Lighting: Bearded Dragons love to bask and should have a proper Basking Area and Basking Light installed in the enclosure. This Basking Light will produce the major part of heat within the enclosure. The lamps themselves range in wattage and you will have to figure out which will be necessary for your enclosure. Example; our 4’x2’x2’ critter condos use a 100 watt Basking Lamp which gets the basking area to a maximum of 110 degrees in the actual spot where the Dragon will bask. Bearded Dragons also need a UVA/UVB light source to produce Vitamin D3. These lights do not produce enough heat to be considered a heat source but it is vital to the Dragons health and wellbeing. We use Fluorescent Tubes in our enclosures that are large enough to emit enough UVA/UVB within the enclosure. These lights are rated in percentages such as 5.0 and 10.0. This determines the UVA/UVB output of the bulb. We use the Reptisun 5.0 and or 10.0 in our enclosures. We use the lower 5.0 when the Dragons enclosure allows the Dragon to get within 6 inches of the bulb. Enclosures where the Dragons cannot get this close to the lamp we use the 10.0.

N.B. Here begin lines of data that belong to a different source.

Lemma vector_stored_under_new_id_witness :
  let env := Fixtures.desk (fun _ => false) in
  exists w',
    saveDocument env (lit "notes.TXT") (lit "uploads/notes.TXT") initial_world =
      (Returned {| saved_id := 1; saved_content := lit "hello" |}, w') /\
    embeddings w' = [] ++
      [{| emb_id := 1; emb_doc_id := 1;
          emb_vector := map fround [1%float; 0%float] |}] /\
    has_vector w' 1 /\
    length (map fround [1%float; 0%float]) = 2.
Proof.
  intros env.
  apply (vector_stored_under_new_id env initial_world
           (log_call (lit "hello")
              (with_document (lit "notes.TXT") (lit "hello") initial_world))
           (lit "notes.TXT") (lit "uploads/notes.TXT") (lit "hello")).
  - reflexivity.
  - reflexivity.
  - vm_compute. reflexivity.
  - reflexivity.
Defined.

(** X11. A failure of the second insert is only logged: when the text was
    embedded but the database refuses the vector, [saveDocument] resolves as
    for a success, POST /process answers 200, and the document is in the
    catalog without a vector. *)
Theorem vector_insert_failure_is_silent (env : environment) (w w1 : world)
    (name content : text) (v : list float) :
  name <> [] ->
  file_exists env (Routes.upload_path name) = true ->
  extractText env (Routes.upload_path name) = Some content ->
  db_error env w = false ->
  EmbeddingService.generateEmbeddingsForDocument env content
    (with_document name (contentPreview content) w) = (Returned (Some v), w1) ->
  db_error env w1 = true ->
  saveDocument env name (Routes.upload_path name) w =
    (Returned {| saved_id := S (documents_seq w); saved_content := content |}, w1) /\
  (exists j, Routes.process env (Some name) w = (Returned (Routes.Json j), w1) /\
             Routes.process_documentId j = S (documents_seq w)) /\
  catalogued w1 (S (documents_seq w)) /\
  embeddings w1 = embeddings w.
Proof.
  intros Hname Hfile Hx Hdb Hrun Hdb1.
  pose proof (saveDocument_run env name (Routes.upload_path name) content w Hx Hdb)
    as Hsave.
  cbn zeta in Hsave. rewrite Hrun in Hsave. cbn [fst snd] in Hsave.
  unfold insert_embedding in Hsave. rewrite Hdb1 in Hsave. cbn [snd] in Hsave.
  pose proof (generateEmbeddingsForDocument_store env content
                (with_document name (contentPreview content) w))
    as (_ & Hd & He & _).
  rewrite Hrun in Hd, He. cbn [snd embeddings documents with_document] in Hd, He.
  split; [exact Hsave |]. split; [| split; [| exact He]].
  - destruct name as [| c name]; [congruence |].
    eexists. unfold Routes.process. rewrite Hfile. cbn [negb].
    unfold try_catch, bind, ret. rewrite Hsave. split; reflexivity.
  - eexists. rewrite Hd. split; [apply in_or_app; right; now left | reflexivity].
Qed.

Lemma vector_insert_failure_is_silent_witness :
  let env := Fixtures.desk Fixtures.fails_after_call in
  let w1 := log_call (lit "hello")
              (with_document (lit "notes.TXT") (lit "hello") initial_world) in
  saveDocument env (lit "notes.TXT") (Routes.upload_path (lit "notes.TXT"))
    initial_world =
    (Returned {| saved_id := 1; saved_content := lit "hello" |}, w1) /\
  (exists j, Routes.process env (Some (lit "notes.TXT")) initial_world
             = (Returned (Routes.Json j), w1) /\
             Routes.process_documentId j = 1) /\
  catalogued w1 1 /\
  embeddings w1 = [].
Proof.
  intros env w1.
  apply (vector_insert_failure_is_silent env initial_world w1
           (lit "notes.TXT") (lit "hello") [1%float; 0%float]).
  - discriminate.
  - reflexivity.
  - reflexivity.
  - reflexivity.
  - vm_compute. reflexivity.
  - reflexivity.
Defined.

End RequestEffects.

(** ** Pages *)

Section Pages.
Import Js DocumentService.

Lemma firstn_add {A} (a b : nat) :
  forall l : list A, firstn (a + b) l = firstn a l ++ firstn b (skipn a l).
Proof.
  induction a as [| a IH]; intros l; [reflexivity |].
  destruct l as [| x l]; cbn [Nat.add firstn skipn app].
  - now rewrite firstn_nil.
  - now rewrite IH.
Qed.

Lemma pages_concat {A} (l : nat) (rows : list A) (n : nat) :
  concat (map (fun k => firstn l (skipn (k * l) rows)) (seq 0 n))
  = firstn (n * l) rows.
Proof.
  induction n as [| n IH]; [reflexivity |].
  rewrite seq_S, map_app, concat_app, IH. cbn [map concat Nat.add].
  rewrite app_nil_r.
  replace (S n * l) with (n * l + l) by lia.
  now rewrite firstn_add.
Qed.

(** X12. Pages tile the ranking: for a positive limit, the results that
    POST /search returns for the pages 1, 2, ..., n of one query asked in the
    same state, with [n * limit < 2^53], are one after the other the first
    [n * limit] rows of the whole ranking; no row is skipped and none comes
    twice. *)
Theorem search_pages_tile_the_ranking (env : environment) (w : world)
    (q : text) (e : option (list float)) (limit : Z) (n : nat) :
  q <> [] ->
  provider env (calls w) q = Responds e ->
  db_error env (log_call q w) = false ->
  (0 < limit)%Z -> (Z.of_nat n * limit < 2 ^ 53)%Z ->
  concat
    (map (fun page =>
            match fst (Routes.search env
                         {| Routes.body_query := Some q;
                            Routes.body_limit := Some limit;
                            Routes.body_page := Some (Z.of_nat page) |} w) with
            | Returned (Routes.Json j) => Routes.search_results j
            | _ => []
            end)
         (seq 1 n))
  = map to_result
      (firstn (n * Z.to_nat limit)
         (ranked_rows env (log_call q w) (float32Array e))).
Proof.
  intros Hq Hprov Hdb Hl Hsmall.
  rewrite <- pages_concat, concat_map, map_map.
  f_equal. rewrite <- seq_shift, map_map.
  apply map_ext_in. intros k Hk. apply in_seq in Hk.
  assert (Hpage : (1 <= Z.of_nat (S k) <= Z.of_nat n)%Z) by lia.
  set (page := Z.of_nat (S k)) in *.
  assert (Hle : (page * limit <= Z.of_nat n * limit)%Z) by nia.
  rewrite (search_run env w _ q e);
    cbn [Routes.body_query Routes.body_limit Routes.body_page];
    try assumption; try reflexivity; try nia.
  cbn [fst Routes.search_results].
  rewrite limit_offset_page by lia.
  replace (Z.to_nat page - 1) with k by (unfold page; lia). reflexivity.
Qed.

Lemma search_pages_tile_the_ranking_witness :
  concat
    (map (fun page =>
            match fst (Routes.search Sample.shelf
                         {| Routes.body_query := Some (lit "hello");
                            Routes.body_limit := Some 5%Z;
                            Routes.body_page := Some (Z.of_nat page) |}
                         Sample.twelve) with
            | Returned (Routes.Json j) => Routes.search_results j
            | _ => []
            end)
         (seq 1 3))
  = map to_result
      (firstn (3 * Z.to_nat 5)
         (ranked_rows Sample.shelf (log_call (lit "hello") Sample.twelve)
            (float32Array (Some [1%float; 0%float])))).
Proof.
  apply (search_pages_tile_the_ranking Sample.shelf Sample.twelve (lit "hello")
           (Some [1%float; 0%float]) 5 3).
  - discriminate.
  - vm_compute. reflexivity.
  - reflexivity.
  - lia.
  - cbn. lia.
Defined.

(** X13. What POST /search does with a page or limit that is not positive,
    as long as [page], [page - 1], [limit] and [(page - 1) * limit] are
    below 2^53 in absolute value: a page of 0 or less gives the results of
    page 1, a limit of 0 gives no result, and a negative limit gives the
    whole ranking on every page from 1 on. *)
Theorem search_odd_pages (env : environment) (w : world)
    (body : Routes.search_body) (q : text) (e : option (list float)) :
  let limit := match Routes.body_limit body with Some l => l | None => 10%Z end in
  let page := match Routes.body_page body with Some p => p | None => 1%Z end in
  Routes.body_query body = Some q -> q <> [] ->
  provider env (calls w) q = Responds e ->
  db_error env (log_call q w) = false ->
  (Z.abs page < 2 ^ 53)%Z -> (Z.abs (page - 1) < 2 ^ 53)%Z ->
  (Z.abs limit < 2 ^ 53)%Z -> (Z.abs ((page - 1) * limit) < 2 ^ 53)%Z ->
  exists rows,
    Routes.search env body w =
    (Returned (Routes.Json
       {| Routes.search_results := map to_result rows;
          Routes.search_page := JsInteger.of_Z page;
          Routes.search_limit := JsInteger.of_Z limit |}),
     log_call q w) /\
    let ranked := ranked_rows env (log_call q w) (float32Array e) in
    ((0 < limit)%Z -> (page <= 0)%Z -> rows = firstn (Z.to_nat limit) ranked) /\
    (limit = 0%Z -> rows = []) /\
    ((limit < 0)%Z -> (1 <= page)%Z -> rows = ranked).
Proof.
  intros limit page Hbody Hq Hprov Hdb Hbp Hbp1 Hbl Hbo.
  eexists. split; [apply (search_run env w body q e); assumption |].
  fold limit page. cbn zeta. unfold Sql.limit_offset.
  split; [| split].
  - intros Hl Hp.
    destruct (limit <? 0)%Z eqn:Hneg; [apply Z.ltb_lt in Hneg; lia |].
    replace (Z.to_nat ((page - 1) * limit)) with 0 by nia. reflexivity.
  - intros ->. cbn. reflexivity.
  - intros Hl Hp.
    apply Z.ltb_lt in Hl. rewrite Hl.
    apply Z.ltb_lt in Hl.
    replace (Z.to_nat ((page - 1) * limit)) with 0 by nia. reflexivity.
Qed.

Lemma search_odd_pages_witness :
  exists rows,
    Routes.search Sample.shelf
      {| Routes.body_query := Some (lit "hello");
         Routes.body_limit := Some (-1)%Z; Routes.body_page := Some 3%Z |}
      Sample.twelve =
    (Returned (Routes.Json
       {| Routes.search_results := map to_result rows;
          Routes.search_page := 3%float; Routes.search_limit := (-1)%float |}),
     log_call (lit "hello") Sample.twelve) /\
    length rows = 12.
Proof.
  destruct (search_odd_pages Sample.shelf Sample.twelve
              {| Routes.body_query := Some (lit "hello");
                 Routes.body_limit := Some (-1)%Z; Routes.body_page := Some 3%Z |}
              (lit "hello") (Some [1%float; 0%float]))
    as (rows & Hrun & _ & _ & Hall).
  - reflexivity.
  - discriminate.
  - vm_compute. reflexivity.
  - reflexivity.
  - cbn. lia.
  - cbn. lia.
  - cbn. lia.
  - cbn. lia.
  - exists rows. split; [exact Hrun |].
    rewrite Hall by (cbn; lia). vm_compute. reflexivity.
Defined.

End Pages.

(** ** What a search and a listing return *)

Section Results.
Import Js DocumentService.

Lemma joined_rows_complete (env : environment) (w : world) (probe : list float)
    (id : nat) :
  catalogued w id -> has_vector w id ->
  exists row, In row (joined_rows env w probe) /\ row_id row = id.
Proof.
  intros (d & Hd & Hid) (e & He & Heid).
  eexists. split.
  - unfold joined_rows. apply in_map_iff. exists (d, e). split; [reflexivity |].
    unfold Sql.join. apply in_flat_map. exists d. split; [exact Hd |].
    apply in_map, filter_In. split; [exact He |].
    apply Nat.eqb_eq. congruence.
  - exact Hid.
Qed.

Lemma in_some_page {A} (rows : list A) (x : A) (limit : Z) :
  In x rows -> (0 < limit)%Z ->
  exists page,
    (0 < page)%Z /\ (page <= Z.of_nat (length rows))%Z /\
    ((page - 1) * limit < Z.of_nat (length rows))%Z /\
    In x (Sql.limit_offset limit ((page - 1) * limit) rows).
Proof.
  intros Hin Hl.
  set (n := Z.to_nat limit).
  assert (Hn : 0 < n) by (unfold n; lia).
  apply In_nth_error in Hin as [k Hk].
  assert (Hlen : k < length rows) by (apply nth_error_Some; congruence).
  assert (Hdiv : k / n * n <= k) by (rewrite Nat.mul_comm; apply Nat.Div0.mul_div_le).
  assert (Hdivk : k / n <= k) by nia.
  exists (Z.of_nat (k / n) + 1)%Z. split; [lia |]. split; [lia |]. split.
  - replace (Z.of_nat (k / n) + 1 - 1)%Z with (Z.of_nat (k / n)) by lia.
    replace limit with (Z.of_nat n) by (unfold n; lia).
    rewrite <- Nat2Z.inj_mul. lia.
  - rewrite limit_offset_page by lia. fold n.
    apply (nth_error_In _ (k mod n)).
    rewrite nth_error_firstn, nth_error_skipn.
    destruct (Nat.ltb_spec (k mod n) n) as [_ | Hbad];
      [| pose proof (Nat.mod_upper_bound k n); lia].
    replace (Z.to_nat (Z.of_nat (k / n) + 1) - 1) with (k / n) by lia.
    rewrite <- Hk. f_equal.
    rewrite (Nat.div_mod_eq k n) at 3. lia.
Qed.

Lemma join_length (ds : list document_row) (es : list embedding_row) :
  length (Sql.join ds es) <= length ds * length es.
Proof.
  unfold Sql.join.
  induction ds as [| d ds IH]; [cbn; lia |].
  cbn [flat_map length]. rewrite length_app, length_map.
  pose proof (filter_length_le (fun e => emb_doc_id e =? doc_id d) es). lia.
Qed.

Lemma ranked_rows_length (env : environment) (w : world) (probe : list float) :
  length (ranked_rows env w probe) <= length (documents w) * length (embeddings w).
Proof.
  unfold ranked_rows.
  rewrite (Permutation_length (order_by_perm distance_le _)).
  unfold joined_rows. rewrite length_map. apply join_length.
Qed.

(** X14. A catalogued document with a stored vector is found: for every
    query that the provider and the database answer and every positive
    limit, it is in the results of some page, the tables and the limit being
    of a size for which the page arithmetic is exact
    ([documents * embeddings + limit < 2^53]). *)
Theorem stored_vector_is_found (env : environment) (w : world) (id : nat)
    (q : text) (e : option (list float)) (limit : Z) :
  catalogued w id -> has_vector w id ->
  q <> [] -> (0 < limit)%Z ->
  (Z.of_nat (length (documents w) * length (embeddings w)) + limit < 2 ^ 53)%Z ->
  provider env (calls w) q = Responds e ->
  db_error env (log_call q w) = false ->
  exists page j,
    (0 < page)%Z /\
    fst (Routes.search env
           {| Routes.body_query := Some q; Routes.body_limit := Some limit;
              Routes.body_page := Some page |} w)
      = Returned (Routes.Json j) /\
    In id (map res_id (Routes.search_results j)).
Proof.
  intros Hcat Hvec Hq Hl Hsize Hprov Hdb.
  destruct (joined_rows_complete env (log_call q w) (float32Array e) id Hcat Hvec)
    as (row & Hin & Hid).
  apply (Permutation_in _ (Permutation_sym (order_by_perm distance_le _))) in Hin.
  fold (ranked_rows env (log_call q w) (float32Array e)) in Hin.
  destruct (in_some_page _ row limit Hin Hl) as (page & Hp & Hple & Hoff & Hpage).
  pose proof (ranked_rows_length env (log_call q w) (float32Array e)) as Hlen.
  cbn [documents embeddings log_call] in Hlen.
  exists page. eexists. split; [exact Hp |].
  rewrite (search_run env w _ q e);
    cbn [Routes.body_query Routes.body_limit Routes.body_page];
    try assumption; try reflexivity; try nia.
  cbn [fst Routes.search_results].
  split; [reflexivity |].
  cbn [Routes.search_results].
  rewrite map_map. rewrite <- Hid.
  apply (in_map (fun r => res_id (to_result r))). exact Hpage.
Qed.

Substrate/Bedding: This topic is a bit touchy and can be highly debated over so we’ll keep it short. From our experience we found that Paper Towels, News Paper and Tiles are easy and safe to use from hatchlings all the way up to adult Dragons. At our facility in our enclosures we’ll switch to sifted play sand once a Dragon reaches about 12 inches. Paper Towels and Newspaper can simply be replaced as needed. Tiles can be removed and cleaned as needed. Sand can be sifted and replaced as needed. We have seen Bark, Pellets, and Crushed Walnut cause problems in the past and do not recommend them. Basically it gets ingested and causes blockage in the intestines called impaction so avoid these types of Substrates and Bedding.>

Enclosures: This can get a little tricky as the options these days are staggering so here are the basics. A young Dragon only needs a small enclosure a 10-15 gallon aquarium with a screen lid will suffice. A larger adult Dragon will need a larger aquarium 30-40 gallon with a screen lid will be good. We use everything from Glass Aquariums to Critter Condos at our facility and have found that the Critter Condo style is the most versatile type enclosure. These are made of melamine and usually only have one viewing side made of glass or acrylic. They can be set up multiple ways and have endless possibilities.